Allure is the third and final installment of the group’s Neither Speak Nor Remain Silent series. Once again, big names assemble around the ex-Mellow Candle vocalist and driving force behind this project, Clodagh Simonds, with Brian Eno and Andrew McKenzie (The Hafler Trio) giving way on this occasion to Robert Fripp and Colin Potter (Nurse With Wound). It begins with tender dew drops of zither and an achingly mournful violin, before Simonds opines “the very first time we met I was so tongue tied. I’d no idea what I might say,” in that unfussy Celtic lilt of hers. On hearing each new broadcast from Fovea Hex, I have felt what she describes. It is so easy to fall under the group’s magisterial spell. Their craft as a group has been apparent from the release of their debut, Bloom, back in 2005.
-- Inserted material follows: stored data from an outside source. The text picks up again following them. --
(** * Face attendance system: a shallow embedding and its properties

    The development follows the Python modules that carry the logic of the
    repository:

    - [face_system.py]  : [Module Face]   (enrolment, training, recognition)
    - [attendance.py]   : [Module Json]   (flat-file attendance ledger)
    - [database.py]     : [Module Sqlite] (SQLite attendance ledger)
    - [app.py], [app_sqlite.py] : [Module App] (the page "Mark Attendance")

    OpenCV, the directory listing of the operating system and the sort
    performed by the SQL engine are interfaces of the environment; they are
    type classes here, and every statement holds for all their instances. *)

From stdpp Require Import gmap strings list sorting pretty.
From Stdlib Require Import QArith.

Local Open Scope string_scope.
Local Open Scope list_scope.
Local Open Scope Z_scope.

(** ** Python string helpers *)

(** [s.endswith(suf)]: [s] is [suf], or the tail of [s] ends with [suf]. *)
Fixpoint endswith (s suf : string) : bool :=
  String.eqb s suf ||
  match s with
  | EmptyString => false
  | String _ s' => endswith s' suf
  end.

(** [s.replace(old, new)] for a non-empty [old]: a left-to-right scan that
    replaces each occurrence found and resumes after it.  [skip] counts the
    characters of the occurrence that are still to be dropped. *)
Fixpoint replace_go (old new : string) (skip : nat) (s : string) : string :=
  match s with
  | EmptyString => EmptyString
  | String c s' =>
      match skip with
      | S k => replace_go old new k s'
      | O =>
          if String.prefix old s
          then new +:+ replace_go old new (String.length old - 1) s'
          else String c (replace_go old new 0 s')
      end
  end.

Definition replace (s old new : string) : string := replace_go old new 0 s.

(** [old in s] *)
Fixpoint occurs (old s : string) : bool :=
  String.prefix old s ||
  match s with
  | EmptyString => false
  | String _ s' => occurs old s'
  end.

(** [s.upper()] on ASCII text: the letters a-z become A-Z *)
Definition ascii_upper (c : Ascii.ascii) : Ascii.ascii :=
  let n := Ascii.nat_of_ascii c in
  if (97 <=? n)%nat && (n <=? 122)%nat then Ascii.ascii_of_nat (n - 32) else c.

Fixpoint upper (s : string) : string :=
  match s with
  | EmptyString => EmptyString
  | String c s' => String (ascii_upper c) (upper s')
  end.
(** * The Indeed retrieval pipeline of JobSpy (jobspy/indeed/__init__.py)

    A shallow embedding of the class [Indeed]: the filter builder, the page
    retriever, the company-name fallback, the job normalizer and the
    pagination loop, followed by the properties of the pipeline.

    Python objects decoded from JSON are values of [pyval]; a method of
    [Indeed] is a function from the instance and the outside world to an
    outcome (a value or a raised exception) and the new instance and world.
    The set [seen_urls] is a [gset string]. *)

From Stdlib Require Import ZArith List String Ascii DecimalString Lia Bool.
From stdpp Require Import base gmap sets list strings.

Set Warnings "-register-all,-clear-no-such-hyp".

Open Scope string_scope.
Open Scope Z_scope.

(** ** Python values and their dynamic operations *)

Module Py.

(** What [json.loads] and [response.json()] produce. Numbers are integers:
    every number the pipeline computes with (the timestamp) is one. *)
Inductive pyval : Type :=
  | PNone
  | PBool (b : bool)
  | PInt (z : Z)
  | PStr (s : string)
  | PList (l : list pyval)
  | PDict (d : list (string * pyval)).

Inductive exn : Type :=
  | KeyError (k : string)
  | TypeError
  | AttributeError
  | ValueError
  | JSONDecodeError
  | ConnectionError
  | OverflowError
  | ZeroDivisionError
  | OSError
  | OtherError (msg : string).

(** The outcome of an expression that may raise. *)
Inductive res (A : Type) : Type :=
  | Ok (a : A)
  | Raise (e : exn).
Arguments Ok {A} a.
Arguments Raise {A} e.

Definition is_ok {A} (r : res A) : bool :=
  match r with Ok _ => true | Raise _ => false end.

Definition rbind {A B} (r : res A) (f : A -> res B) : res B :=
  match r with Ok a => f a | Raise e => Raise e end.

(** [bool(v)] *)
Definition truthy (v : pyval) : bool :=
  match v with
  | PNone => false
  | PBool b => b
  | PInt z => negb (Z.eqb z 0)
  | PStr s => negb (String.eqb s EmptyString)
  | PList l => match l with [] => false | _ => true end
  | PDict d => match d with [] => false | _ => true end
  end.

Fixpoint assoc (k : string) (d : list (string * pyval)) : option pyval :=
  match d with
  | [] => None
  | (k', v) :: d' => if String.eqb k k' then Some v else assoc k d'
  end.

(** [v[k]] with a string key: only a dict can be subscripted by a string. *)
Definition getitem (v : pyval) (k : string) : res pyval :=
  match v with
  | PDict d => match assoc k d with Some x => Ok x | None => Raise (KeyError k) end
  | _ => Raise TypeError
  end.

(** [v.get(k, default)]: only a dict has the method. *)
Definition get_default (v : pyval) (k : string) (default : pyval) : res pyval :=
  match v with
  | PDict d => match assoc k d with Some x => Ok x | None => Ok default end
  | _ => Raise AttributeError
  end.

(** [v.get(k)] *)
Definition get (v : pyval) (k : string) : res pyval := get_default v k PNone.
As Allure unfolds, the song form is gradually eclipsed by more textural landscapes, slowly moving clouds that only occasionally offer up glimpses of the starlit skies overhead. Potter marvels in his role as the chief architect of these moon beam shimmers, shaping and shifting his otherworldly glacial tones, morphing them into euphoric pagan choirs and aviaries of wistful birdsong (our feathered friends have also appeared on both Bloom and its follow-up, Huge). Allure may not be the most immediate of the three Fovea Hex releases, but when taken in consideration as the conclusion of a wider composition it makes total sense, a fitting denouement to a wonderful series.

If this is to be Fovea Hex’s swansong (the grouping has always enjoyed the veil of its mystery), I would not be too disappointed. They came into this world and produced an hour of near perfect sound. Who could blame them for wanting to go out on a peerless and yet seemingly effortless high?